National Bank of Omaha Penalized for Illegal Credit Card Practices
The bank lured customers into add-on products and fake credit monitoring services
The Consumer Financial Protection Bureau (CFPB) has issued an order to First National Bank of Omaha to pay back $27.75 million to the approximately 257,000 consumers it harmed through illegal practices using credit card add-on products. It will also have to pay $4.5 million to the CFPB as a civil money penalty.
"First National Bank of Omaha violated the trust of its customers by illegally signing them up for credit card add-on products," said CFPB Director Richard Cordray.
The CFPB's order, issued under the authority of the Dodd-Frank Wall Street Reform and Consumer Protection Act, covers First National's unfair billing practices from 1997 through 2012 and its deceptive enrollment practices from 2010 through 2012. These practices were stopped after the CFPB made a supervisory exam.

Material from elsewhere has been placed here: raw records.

(** ** Letter case *)

Lemma lower_facts c :
  Char.lower (Char.lower c) = Char.lower c /\
  Char.is_word (Char.lower c) = Char.is_word c /\
  Char.is_space (Char.lower c) = Char.is_space c /\
  (Char.is_upper c = true ->
     Char.lower c = Char.swapcase c /\ Char.swapcase (Char.lower c) = c) /\
  (Char.is_upper c = false -> Char.lower c = c).
Proof.
  pose proof (all_ascii_complete
    (fun c =>
       (Char.lower (Char.lower c) =? Char.lower c)%char &&
       Bool.eqb (Char.is_word (Char.lower c)) (Char.is_word c) &&
       Bool.eqb (Char.is_space (Char.lower c)) (Char.is_space c) &&
       implb (Char.is_upper c)
         ((Char.lower c =? Char.swapcase c)%char &&
          (Char.swapcase (Char.lower c) =? c)%char) &&
       implb (negb (Char.is_upper c)) (Char.lower c =? c)%char)
    ltac:(vm_compute; reflexivity) c) as H.
  cbv beta in H. rewrite !andb_true_iff in H.
  destruct H as [[[[H1 H2] H3] H4] H5].
  apply Ascii.eqb_eq in H1. apply Bool.eqb_prop in H2, H3.
  split; [done|]. split; [done|]. split; [done|]. split.
  - intros Hu. rewrite Hu in H4. simpl in H4.
    apply andb_true_iff in H4 as [H4 H4'].
    apply Ascii.eqb_eq in H4, H4'. by split.
  - intros Hu. rewrite Hu in H5. simpl in H5. by apply Ascii.eqb_eq in H5.
Qed.

Lemma lit_eq_lower x c : Re.lit_eq x (Char.lower c) = Re.lit_eq x c.
Proof. unfold Re.lit_eq. by rewrite (proj1 (lower_facts c)). Qed.

Lemma set_has_lower items c : Re.set_has items (Char.lower c) = Re.set_has items c.
Proof.
  unfold Re.set_has. destruct (lower_facts c) as (_ & _ & _ & Hup & Hlow).
  destruct (Char.is_upper c) eqn:Hu.
  - destruct (Hup eq_refl) as [-> ->].
    induction items as [|it items IH]; simpl; [done|].
    by rewrite IH, (orb_comm (Re.item_has it (Char.swapcase c))).
  - by rewrite (Hlow eq_refl).
Qed.

Lemma lower_string_length s : String.length (lower_string s) = String.length s.
Proof. induction s as [|c s IH]; simpl; [done | by rewrite IH]. Qed.
(** * TorFleet: the probing-and-selection engine of [TorFleet.py]

    A shallow embedding of the [TorManager] methods that generate a torrc,
    resolve the exit identity, measure throughput, run the attempts of one
    instance and rank the fleet, together with the properties the
    specification states about them.

    Modelling conventions.
    - Python [str] values are Rocq strings (sequences of 8-bit characters);
      case mapping and whitespace are the ASCII ones.
    - Python [float] values (time stamps, durations, Mbps figures) are exact
      rationals [Q]: the rounding error of the binary64 operations is not
      modelled, [round(x, n)] rounds the exact value half-to-even as CPython
      does.  Numeric equality of Python ([==]) is [Qeq].
    - The outside world ([requests.get], [time.time], [subprocess],
      [random.randint], the file system) is an environment [Env] of oracles.
      Every interaction is appended to a log, and each oracle sees the log
      of everything that happened before, so a service may answer
      differently every time it is asked.  Console output is not modelled;
      file-system and process calls are taken not to raise.
    - A Python dict with fixed keys is a record; the JSON object returned by
      a geolocation service is a [gmap]; [self.instances] is the list of its
      items in insertion order, and a reference to an instance object is its
      position in that list.
    - A loop is a [Fixpoint] over the list it iterates; where a property
      speaks of one iteration, the body of the loop has a name of its own
      ([try_download], [launch] and [probe], [test_instance]).

    The embedding comes first, then the vocabulary the properties are
    stated in, then the properties. *)

From Stdlib Require Import ZArith QArith Qround Lqa Lia List String Ascii Bool.
From Stdlib Require Import Sorting.Sorted Sorting.Permutation.
From stdpp Require Import base gmap strings list pretty.

Set Warnings "-register-all,-clear-no-such-hyp".
Open Scope Z_scope.

(** ** Python strings *)

Module PyStr.

Definition nl : string := String "010"%char "".

(** [bool(s)] for a string: the empty string is falsy. *)
Definition truthy (s : string) : bool :=
  match s with EmptyString => false | String _ _ => true end.

(** [str.isspace] on the ASCII range: TAB, LF, VT, FF, CR, FS, GS, RS, US
    and the space. *)
Definition is_space (c : ascii) : bool :=
  let n := N_of_ascii c in
  (((9 <=? n) && (n <=? 13)) || ((28 <=? n) && (n <=? 32)))%N.

Fixpoint lstrip (s : string) : string :=
  match s with
  | EmptyString => EmptyString
  | String c t => if is_space c then lstrip t else s
  end.

Fixpoint rstrip (s : string) : string :=
  match s with
  | EmptyString => EmptyString
  | String c t =>
      match rstrip t with
      | EmptyString => if is_space c then EmptyString else String c EmptyString
      | t' => String c t'
      end
  end.

(** [s.strip()] *)
Definition strip (s : string) : string := rstrip (lstrip s).

Definition lower_char (c : ascii) : ascii :=
  let n := N_of_ascii c in
  if ((65 <=? n) && (n <=? 90))%N then ascii_of_N (n + 32) else c.

Definition upper_char (c : ascii) : ascii :=
  let n := N_of_ascii c in
  if ((97 <=? n) && (n <=? 122))%N then ascii_of_N (n - 32) else c.

Fixpoint map_chars (f : ascii -> ascii) (s : string) : string :=
  match s with
  | EmptyString => EmptyString
  | String c t => String (f c) (map_chars f t)
  end.

(** [s.lower()] and [s.upper()] *)
Definition lower : string -> string := map_chars lower_char.
Definition upper : string -> string := map_chars upper_char.

(** [s.split(sep)] for a one-character separator: never the empty list,
    [''.split(sep) = ['']]. *)
Fixpoint split (sep : ascii) (s : string) : list string :=
  match s with
  | EmptyString => [EmptyString]
  | String c t =>
      if Ascii.eqb c sep then EmptyString :: split sep t
      else match split sep t with
           | [] => [String c EmptyString]
           | w :: ws => String c w :: ws
           end
  end.

(** [s.startswith(p)] *)
Definition startswith (s p : string) : bool := String.prefix p s.

(** [needle in hay] *)
Fixpoint contains (needle hay : string) : bool :=
  String.prefix needle hay ||
  match hay with
  | EmptyString => false
  | String _ t => contains needle t
  end.

(** [template.format(ip=ip)] for a template whose only replacement field
    is [{ip}]; [skip] counts the characters of a field still to drop. *)
Fixpoint format_ip (ip : string) (skip : nat) (template : string) : string :=
  match template with
  | EmptyString => EmptyString
  | String c t =>
      match skip with
      | S k => format_ip ip k t
      | O => if String.prefix "{ip}" template
             then ip +:+ format_ip ip 3 t
             else String c (format_ip ip 0 t)
      end
  end.

(** [str(n)] for an integer, as an f-string formats it *)
Definition of_int (n : Z) : string := pretty n.

(** the characters of a string contain no line feed *)
Fixpoint no_nl (s : string) : bool :=
  match s with
  | EmptyString => true
  | String c t => negb (Ascii.eqb c "010"%char) && no_nl t
  end.

End PyStr.

(** ** Python numbers *)

Module PyNum.

(** [int(x)] of a float: truncation toward zero. *)
Definition int (x : Q) : Z := Z.quot (Qnum x) (Z.pos (Qden x)).

(** Nearest integer, ties to the even one. *)
Definition round_half_even (x : Q) : Z :=
  let f := Qfloor x in
  match Qcompare (x - inject_Z f) (1 # 2) with
  | Lt => f
  | Gt => f + 1
  | Eq => if Z.even f then f else f + 1
  end.

(** [round(x, ndigits)] *)
Definition round (x : Q) (ndigits : nat) : Q :=
  let scale := inject_Z (10 ^ Z.of_nat ndigits) in
  (inject_Z (round_half_even (x * scale)) / scale)%Q.

(** [a < b] and [a == b] on floats *)
Definition ltb (a b : Q) : bool := negb (Qle_bool b a).
Definition eqb (a b : Q) : bool := Qeq_bool a b.

(** [max(a, b)]: the first argument is kept unless the second is
    strictly greater. *)
Definition max (a b : Q) : Q := if ltb a b then b else a.

(** [sum(l)] *)
Definition sum (l : list Q) : Q := fold_left Qplus l 0%Q.

End PyNum.

(** ** The outside world *)

(** A decoded JSON document, as [response.json()] returns it. *)
Inductive JValue : Type :=
| JNull
| JBool (b : bool)
| JNum (q : Q)
| JStr (s : string)
| JArr (l : list JValue)
| JObj (m : gmap string JValue).

(** What the code reads of a [requests.Response]: [status_code], [text],
    [len(content)] and [json()] ([None] when decoding raises). *)
Record Response := {
  status_code : Z;
  text : string;
  content_len : Z;
  json : option JValue
}.

(** [requests.get] either raises (time-out, connection failure) or returns. *)
Inductive HttpOutcome :=
| Raised
| Returned (r : Response).

(** One interaction with the world, as logged. *)
Inductive Event :=
| EGet (url : string) (proxies : list (string * string)) (timeout : Z)
| EClock
| ESleep (secs : Z)
| ERun (cmd : string)
| EPopen (cmd : string)
| ERandint (lo hi : Z)
| EMkdir (path : string)
| EWrite (path content : string).

Definition Log := list Event.

Record Env := {
  requests_get : Log -> string -> list (string * string) -> Z -> HttpOutcome;
  time_time : Log -> Q;
  run_returncode : Log -> string -> Z;
  random_randint : Log -> Z -> Z -> Z
}.

(** Programs read the environment and extend the log. *)
Definition IO (A : Type) : Type := Env -> Log -> A * Log.

Definition ret {A} (a : A) : IO A := fun _ h => (a, h).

The bank lured customers into purchasing add-on products for debt cancellation using deceptive marketing techniques. It also charged them for monitoring services for their credit that they never received.
From 2002 through at least 2012, First National offered debt cancellation products, such as "Secure Credit" and "Payment Protection," as add-ons to their credit cards, promoting them as if they provided a payment every month to the account of the cardholder if certain hardships occurred, such as involuntary unemployment, hospitalization, or disability. The cardholder was charged a monthly fee. In addition, it also offered products that supposedly monitored the customer's credit, such as "Privacy Guard" and "IdentitySecure," for potential abnormalities like identify theft and fraud, as well as to provide them with a copy of their credit report.
The bank concealed from consumers that it was selling them a product, making them listen to a sales pitch about debt cancellation add-on products by implying that they were required to stay on the phone while their cards activated. It distracted customers into purchasing products and deceived them into believing either that they were not making a purchase or that they would not have to pay for the product. It also deceived ineligible customers into believing that they were in fact eligible for the products.
Furthermore, after consumers had been lured into purchasing the debt cancellation benefits, the bank's eligibility standards and administrative requirements were so strict that most of the consumers were not able to obtain the benefits. Then the bank made it difficult for them to cancel the products, awarding customer representatives monetary incentives whenever he or she was able to keep the consumer enrolled when they tried to cancel and forcing consumers to demand cancellation numerous times successively.
Finally, many cardholders never received the credit monitoring services they paid for because the bank did not process their authorization correctly. Other times, some credit reporting companies could not process the authorizations because they could not match the consumer's information to their files.
Under the CFPB's order, First National must repay an estimated $27.75 million to the roughly 257,000 consumers it subjected to deceptive marketing or unfair practices, end its unfair practices, including the unfair billing of consumers for products they have not received, and pay a $4.5 million penalty to the CFPB.
The CFPB conducted its investigation together with the Office of the Comptroller of the Currency, which has issued a separate order for restitution and a $3 million civil penalty.